Sur le volet culturel, la Société sénégalaise du droit d’auteur et des droits voisins (Sodav) a été créée, et bientôt un fonds de près de 300 millions de FCfa sera mis à la disposition des artistes pour les accompagner dans leurs projets. Que vous inspirent ces avancées ?
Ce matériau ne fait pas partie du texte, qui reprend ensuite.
(* ===== verification/Fork.v ===== *)
(** * proc.c: the life of a process

    [userinit], [growproc], [fork], [exit], [wait] and [joinContainer].  They
    use the file system through the interface [FileOps]. *)
From S2P Require Import Prelude Mmu Cstring Kstate Spinlock Kalloc Vm Proc.

(** What the process code calls of the file system (file.c, fs.c, log.c); the
    instance is in [File.v]. *)
Module FileApi.
Class FileOps := {
  filedup : nat → K unit;
  fileclose : nat → K unit;
  idup : nat → K unit;
  iput : nat → K unit;
  begin_op : K unit;
  end_op : K unit;
  namei : list Z → K (option nat)
}.
End FileApi.

Section fork.
Context {LK : Linker} {FO : FileApi.FileOps}.

(** The boot blob that becomes the first process's memory. *)
Definition userinit (initcode_start initcode_size : Z) : K unit :=
  op ← allocproc;
  i ← deref "userinit: no process" op;
  upd_proc i (λ p, p <| p_containerID := 0 |>);;
  upd_pv (λ v, v <| initproc := Some i |>);;
  d ← setupkvm;
  upd_proc i (λ p, p <| p_pgdir := d |>);;
  if d =? 0 then panic "userinit: out of memory?" else
  inituvm d initcode_start initcode_size;;
  upd_proc i (λ p, p <| p_sz := PGSIZE |>);;
  let ucode := Z.lor (Z.shiftl SEG_UCODE 3) DPL_USER in
  let udata := Z.lor (Z.shiftl SEG_UDATA 3) DPL_USER in
  upd_proc i (λ p, p <| p_tf := tf0 <| tf_cs := ucode |> <| tf_ds := udata |>
    <| tf_es := udata |> <| tf_ss := udata |> <| tf_eflags := FL_IF |>
    <| tf_esp := PGSIZE |> <| tf_eip := 0 |> |>);;
  upd_proc i (λ p, p <| p_name ::= λ n, safestrcpy_into n (bytes "initcode") 16 |>);;
  c ← FileApi.namei (bytes "/");
  upd_proc i (λ p, p <| p_cwd := c |>);;
  acquire LPtable;;
  upd_proc i (λ p, p <| p_state := RUNNABLE |>);;
  release LPtable;;
  upd_pv (λ v, v <| containerNum := 1 |>);;
  acquire LCtable;;
  mforM (λ c, upd_cont (Z.of_nat c) (λ c, c <| ct_state := BLANK |> <| ct_used := 0 |>
      <| ct_process := replicate PROCESS_COUNT None |>
      <| ct_schedulerHelper := replicate PROCESS_COUNT 0 |> <| ct_done := 0 |>))
    (seq 0 NCONT);;
  upd_cont 0 (λ c, c <| ct_state := WORKING |>);;
  upd_cont 0 (λ c, c <| ct_generatedProcess := 1 |>);;
  upd_cont 0 (λ c, c <| ct_process ::= <[0%nat := Some i]> |>);;
  release LCtable.

Definition curproc : K nat :=
  op ← myproc; deref "no current process" op.

Definition growproc (n : Z) : K Z :=
  i ← curproc;
  p ← get_proc i;
  let sz := p_sz p in
  r ← (if n >? 0 then
         sz' ← allocuvm (p_pgdir p) sz (u32 (sz + n));
         mret (if sz' =? 0 then None else Some sz')
       else if n <? 0 then
         sz' ← deallocuvm (p_pgdir p) sz (u32 (sz + n));
         mret (if sz' =? 0 then None else Some sz')
       else mret (Some sz));
  match r with
  | None => mret (-1)
  | Some sz => upd_proc i (λ p, p <| p_sz := sz |>);; switchuvm (Some i);; mret 0
  end.

(** Undo [allocproc]: [kfree(np->kstack); np->kstack = 0; np->state = UNUSED]. *)
Definition drop_proc (np : nat) : K unit :=
  p ← get_proc np;
  kfree (p_kstack p);;
  upd_proc np (λ p, p <| p_kstack := 0 |>);;
  upd_proc np (λ p, p <| p_state := UNUSED |>).

(** Enter [np] in the first empty process slot of a container; [false]: full. *)
Definition add_to_container (c : Z) (np : nat) (verbose : bool) : K bool :=
  acquire LCtable;;
  x ← get_cont c;
  r ← match find_idx (λ o, bool_decide (o = None)) (ct_process x) with
      | Some k =>
          mwhen verbose (cprintf "Forked at id : %d\n" [PInt (Z.of_nat k)]);;
          upd_cont c (λ x, x <| ct_process ::= <[k := Some np]> |>);;
          upd_cont c (λ x, x <| ct_generatedProcess ::= λ n, i32 (n + 1) |>);;
          mret true
      | None => mret false
      end;
  release LCtable;;
  mret r.

(** for(i = 0; i < NOFILE; i++) if(curproc->ofile[i]) np->ofile[i] = filedup(...) *)
Fixpoint dup_files (np : nat) (i : nat) (fs : list (option nat)) : K unit :=
  match fs with
  | [] => mret tt
  | o :: fs =>
      match o with
      | Some f => FileApi.filedup f;; upd_proc np (λ p, p <| p_ofile ::= <[i := Some f]> |>)
      | None => mret tt
      end;;
      dup_files np (S i) fs
  end.

(** The part [fork] and [joinContainer] have in common: what the child
    inherits from [cur], and making it RUNNABLE in container [c]. *)
Definition inherit (cur np : nat) (c : Z) : K Z :=
  me ← get_proc cur;
  upd_proc np (λ p, p <| p_sz := p_sz me |>);;
  upd_proc np (λ p, p <| p_parent := Some cur |>);;
  upd_proc np (λ p, p <| p_tf := p_tf me |>);;
  upd_proc np (λ p, p <| p_containerID := c |>);;
  upd_proc np (λ p, p <| p_tf ::= λ tf, tf <| tf_eax := 0 |> |>);;
  dup_files np 0 (p_ofile me);;
  cwd ← deref "idup(0)" (p_cwd me);
  FileApi.idup cwd;;
  upd_proc np (λ p, p <| p_cwd := Some cwd |>);;
  upd_proc np (λ p, p <| p_name ::= λ n, safestrcpy_into n (p_name me) 16 |>);;
  p ← get_proc np;
  let pid := p_pid p in
  acquire LPtable;;
  upd_proc np (λ p, p <| p_state := RUNNABLE |>);;
  release LPtable;;
  mret pid.

Definition fork : K Z :=
  cur ← curproc;
  onp ← allocproc;
  match onp with
  | None => mret (-1)
  | Some np =>
      me ← get_proc cur;
      d ← copyuvm (p_pgdir me) (p_sz me);
      upd_proc np (λ p, p <| p_pgdir := d |>);;
      if d =? 0 then drop_proc np;; mret (-1) else
      ok ← (if negb (p_containerID me =? 0)
            then add_to_container (p_containerID me) np (p_containerID me =? 0) else mret true);
      if negb ok then
        drop_proc np;;
        cprintf "Container - FULL  %d \n" [PInt (p_containerID me)];;
        mret (-2)
      else inherit cur np (p_containerID me)
  end.

Fixpoint close_files (cur fd : nat) (n : nat) : K unit :=
  match n with
  | O => mret tt
  | S n =>
      p ← get_proc cur;
      match p_ofile p !! fd with
      | Some (Some f) =>
          FileApi.fileclose f;; upd_proc cur (λ p, p <| p_ofile ::= <[fd := None]> |>)
      | _ => mret tt
      end;;
      close_files cur (S fd) n
  end.

(** Hand one abandoned child to init. *)
Definition reparent (cur : nat) (j : nat) : K unit :=
  p ← get_proc j;
  mwhen (bool_decide (p_parent p = Some cur))
    (ini ← gets (λ s, initproc (k_pv s));
     upd_proc j (λ p, p <| p_parent := ini |>);;
     mwhen (bool_decide (p_state p = ZOMBIE)) (wakeup1 (CProc <$> ini))).

(** [exit] closes the open files and leaves the current directory... *)
Definition exit_files (cur : nat) : K unit :=
  close_files cur 0 NOFILE;;
  FileApi.begin_op;;
  p ← get_proc cur;
  cwd ← deref "iput(0)" (p_cwd p);
  FileApi.iput cwd;;
  FileApi.end_op;;
  upd_proc cur (λ p, p <| p_cwd := None |>).
(** ... and then tells its family and disappears. *)
Definition exit_rest {A} (cur : nat) : K A :=
  acquire LPtable;;
  p ← get_proc cur;
  wakeup1 (CProc <$> p_parent p);;
  mforM (reparent cur) (seq 0 NPROC);;
  upd_proc cur (λ p, p <| p_state := ZOMBIE |>);;
  sched;;
  panic "zombie exit".
Definition exit {A} : K A :=
  cur ← curproc;
  ini ← gets (λ s, initproc (k_pv s));
  if bool_decide (Some cur = ini) then panic "init exiting" else
  exit_files cur;;
  exit_rest cur.

Definition is_child (cur : nat) (p : proc) : bool := bool_decide (p_parent p = Some cur).
Definition is_zombie (p : proc) : bool := bool_decide (p_state p = ZOMBIE).

(** Free the zombie in slot [i]; its pid. *)
Definition reap (i : nat) : K Z :=
  p ← get_proc i;
  let pid := p_pid p in
  kfree (p_kstack p);;
  upd_proc i (λ p, p <| p_kstack := 0 |>);;
  freevm (p_pgdir p);;
  upd_proc i (λ p, p <| p_pid := 0 |>);;
  upd_proc i (λ p, p <| p_parent := None |>);;
  upd_proc i (λ p, p <| p_name ::= <[0%nat := 0]> |>);;
  upd_proc i (λ p, p <| p_killed := 0 |>);;
  upd_proc i (λ p, p <| p_state := UNUSED |>);;
  release LPtable;;
  mret pid.

(** [fuel] bounds the number of times the caller is woken up. *)
Fixpoint wait_loop (fuel : nat) (cur : nat) : K Z :=
  match fuel with
  | O => fault "wait: out of fuel"
  | S fuel =>
      ps ← gets k_procs;
      match find_idx (λ p, is_child cur p && is_zombie p)%bool ps with
      | Some i => reap i
      | None =>
          me ← get_proc cur;
          if (negb (existsb (is_child cur) ps) || negb (p_killed me =? 0))%bool
          then release LPtable;; mret (-1)
          else sleep (CProc cur) LPtable;; wait_loop fuel cur
      end
  end.
Definition wait (fuel : nat) : K Z :=
  cur ← curproc;
  acquire LPtable;;
  wait_loop fuel cur.

(** ** Joining a container *)

(** offsetof(struct proc, pid) *)
Definition off_pid : Z := 16.
(** [process[i]->pid]; with [process[i] == 0] the load is from address 16, in the
    user memory of the process whose page table is loaded. *)
Definition slot_pid (o : option nat) : K Z :=
  match o with
  | Some j => p ← get_proc j; mret (p_pid p)
  | None => v ← ldw off_pid; mret (i32 v)
  end.

(** Take the caller out of its container's process list; whether it was there. *)
Fixpoint leave_loop (n : nat) (c parentpid : Z) (i : Z) : K bool :=
  match n with
  | O => mret false
  | S n =>
      x ← get_cont c;
      o ← at_ "process[i]" (ct_process x) i;
      q ← slot_pid o;
      if q =? parentpid then
        upd_cont c (λ x, x <| ct_process ::= <[Z.to_nat i := None]> |>);;
        upd_cont c (λ x, x <| ct_generatedProcess ::= λ n, i32 (n - 1) |>);;
        mret true
      else leave_loop n c parentpid (i + 1)
  end.

Definition joinContainer (containerID : Z) : K Z :=
  cur ← curproc;
  me ← get_proc cur;
  let parentpid := p_pid me in
  upd_pv (λ v, v <| allocFor := containerID |>);;
  onp ← allocproc;
  match onp with
  | None => mret (-1)
  | Some np =>
      upd_pv (λ v, v <| allocFor := 0 |>);;
      me ← get_proc cur;
      d ← copyuvm (p_pgdir me) (p_sz me);
      upd_proc np (λ p, p <| p_pgdir := d |>);;
      if d =? 0 then drop_proc np;; mret (-1) else
      ok ← add_to_container containerID np false;
      if negb ok then
        drop_proc np;; cprintf "Container FULL\n" [];; mret (-2)
      else
      inherit cur np containerID;;
      me ← get_proc cur;
      cprintf "KILLED pid : %d \n" [PInt (p_pid me)];;
      acquire LCtable;;
      leave_loop PROCESS_COUNT (p_containerID me) parentpid 0;;
      release LCtable;;
      exit
  end.
End fork.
« Je pense qu’en Afrique, ce n’est pas assez de faire pour le monde de l’art. C’est un début. Je l’apprécie et je pense que cela peut être très profitable pour certains artistes qui en ont vraiment besoin. Par contre, il faut approfondir, aller au-delà de subventionner les artistes. Nous devons réfléchir sur la condition des artistes, des musiciens ; parce que nous voyons qu’il y a, au-devant de la scène, des gens qui ont de la notoriété et qui peuvent se faire de l’argent. Mais derrière, d’autres n’arrivent pas à voyager. Les instrumentistes, des techniciens de spectacle…, toutes ces personnes sont confrontées à des problèmes. S’ils sont malades, ils ne peuvent pas se soigner. Donc, je pense qu’il faut s’arrêter un moment, réfléchir sur ce qu’a apporté la musique africaine, la musique sénégalaise et essayer de rendre la monnaie de la pièce à ces artistes qui ont fait découvrir, de par la musique, notre continent dans le monde entier.
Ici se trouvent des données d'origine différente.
(* ===== verification/Log.v ===== *)
(** * log.c: the write-ahead log

    A transaction's blocks are first written to the log area, then the header
    naming their homes (the commit point), then installed, then the header is
    cleared.  [readsb] (fs.c) is here because [initlog] uses it. *)
From Stdlib Require Import FunctionalExtensionality.
From stdpp Require Import functions.
From S2P Require Import Prelude Mmu Cstring Kstate Spinlock Kalloc Proc Sleeplock Bio.

Section log.
Context {LK : Linker} {FU : Fuel} {BD : BlockDev}.

Definition upd_log (f : logst → logst) : K unit := modify (λ s, s <| k_log ::= f |>).

(** fs.c: the superblock is block 1; seven words. *)
Definition sb_decode (d : list Z) : superblock :=
  mkSb (blk_word d 0) (blk_word d 4) (blk_word d 8) (blk_word d 12) (blk_word d 16)
    (blk_word d 20) (blk_word d 24).
Definition readsb (dev : Z) : K superblock :=
  bp ← bread dev 1;
  b ← get_buf bp;
  let sb := sb_decode (b_data b) in
  brelse bp;;
  mret sb.

(** The header block: [n] at 0, [block[i]] at [4 + 4*i]. *)
Definition hd_n (d : list Z) : Z := i32 (blk_word d 0).
Definition hd_block (d : list Z) (i : nat) : Z := i32 (blk_word d (4 + 4 * i)).

Definition get_lh_block (i : Z) : K Z :=
  l ← gets (λ s, lh_block (k_log s)); at_ "log.lh.block: index out of range" l i.
Definition set_lh_block (i v : Z) : K unit :=
  _ ← get_lh_block i;
  upd_log (λ l, l <| lh_block ::= <[Z.to_nat i := v]> |>).

(** for(tail = 0; tail < log.lh.n; tail++): [n] iterations are left. *)
Fixpoint install_loop (n : nat) (tail : Z) : K unit :=
  match n with
  | O => mret tt
  | S n =>
      l ← gets k_log;
      lbuf ← bread (lg_dev l) (u32 (lg_start l + tail + 1));
      home ← get_lh_block tail;
      dbuf ← bread (lg_dev l) (u32 home);
      lb ← get_buf lbuf;
      upd_buf dbuf (λ b, b <| b_data := b_data lb |>);;
      bwrite dbuf;;
      brelse lbuf;;
      brelse dbuf;;
      install_loop n (tail + 1)
  end.
Definition install_trans : K unit :=
  l ← gets k_log; install_loop (Z.to_nat (lh_n l)) 0.

Fixpoint read_head_loop (d : list Z) (n : nat) (i : Z) : K unit :=
  match n with
  | O => mret tt
  | S n => set_lh_block i (hd_block d (Z.to_nat i));; read_head_loop d n (i + 1)
  end.
Definition read_head : K unit :=
  l ← gets k_log;
  bp ← bread (lg_dev l) (u32 (lg_start l));
  b ← get_buf bp;
  upd_log (λ l, l <| lh_n := hd_n (b_data b) |>);;
  read_head_loop (b_data b) (Z.to_nat (hd_n (b_data b))) 0;;
  brelse bp.

Fixpoint write_head_loop (bp : nat) (n : nat) (i : Z) : K unit :=
  match n with
  | O => mret tt
  | S n =>
      v ← get_lh_block i;
      upd_buf bp (λ b, b <| b_data ::= λ d, blk_put d (4 + 4 * Z.to_nat i) (word_bytes v) |>);;
      write_head_loop bp n (i + 1)
  end.
Definition write_head : K unit :=
  l ← gets k_log;
  bp ← bread (lg_dev l) (u32 (lg_start l));
  l ← gets k_log;
  upd_buf bp (λ b, b <| b_data ::= λ d, blk_put d 0 (word_bytes (lh_n l)) |>);;
  write_head_loop bp (Z.to_nat (lh_n l)) 0;;
  bwrite bp;;
  brelse bp.

Definition recover_from_log : K unit :=
  read_head;;
  install_trans;;
  upd_log (λ l, l <| lh_n := 0 |>);;
  write_head.

Definition initlog (dev : Z) : K unit :=
  sb ← readsb dev;
  upd_log (λ l, l <| lg_start := i32 (sb_logstart sb) |> <| lg_size := i32 (sb_nlog sb) |>
                  <| lg_dev := dev |>);;
  recover_from_log.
De jeunes artistes tentent de se frayer un chemin dans le monde de la musique. Quel est le message que vous leur lancez ?

« Je demande aux jeunes d’avoir confiance en eux-mêmes, de s’ouvrir. Parce qu’aujourd’hui, ces artistes ont beaucoup plus de moyens techniques que nous. Ils peuvent connaître le métier de l’industrie de la musique, du showbiz par le biais de la technologie. Et je pense que ce qui fait défaut parfois, c’est qu’on ne voit pas dans cette brousse, cette forêt de l’industrie musicale, un vrai souteneur. Même si on a du talent, on n’arrive pas à se faire un nom.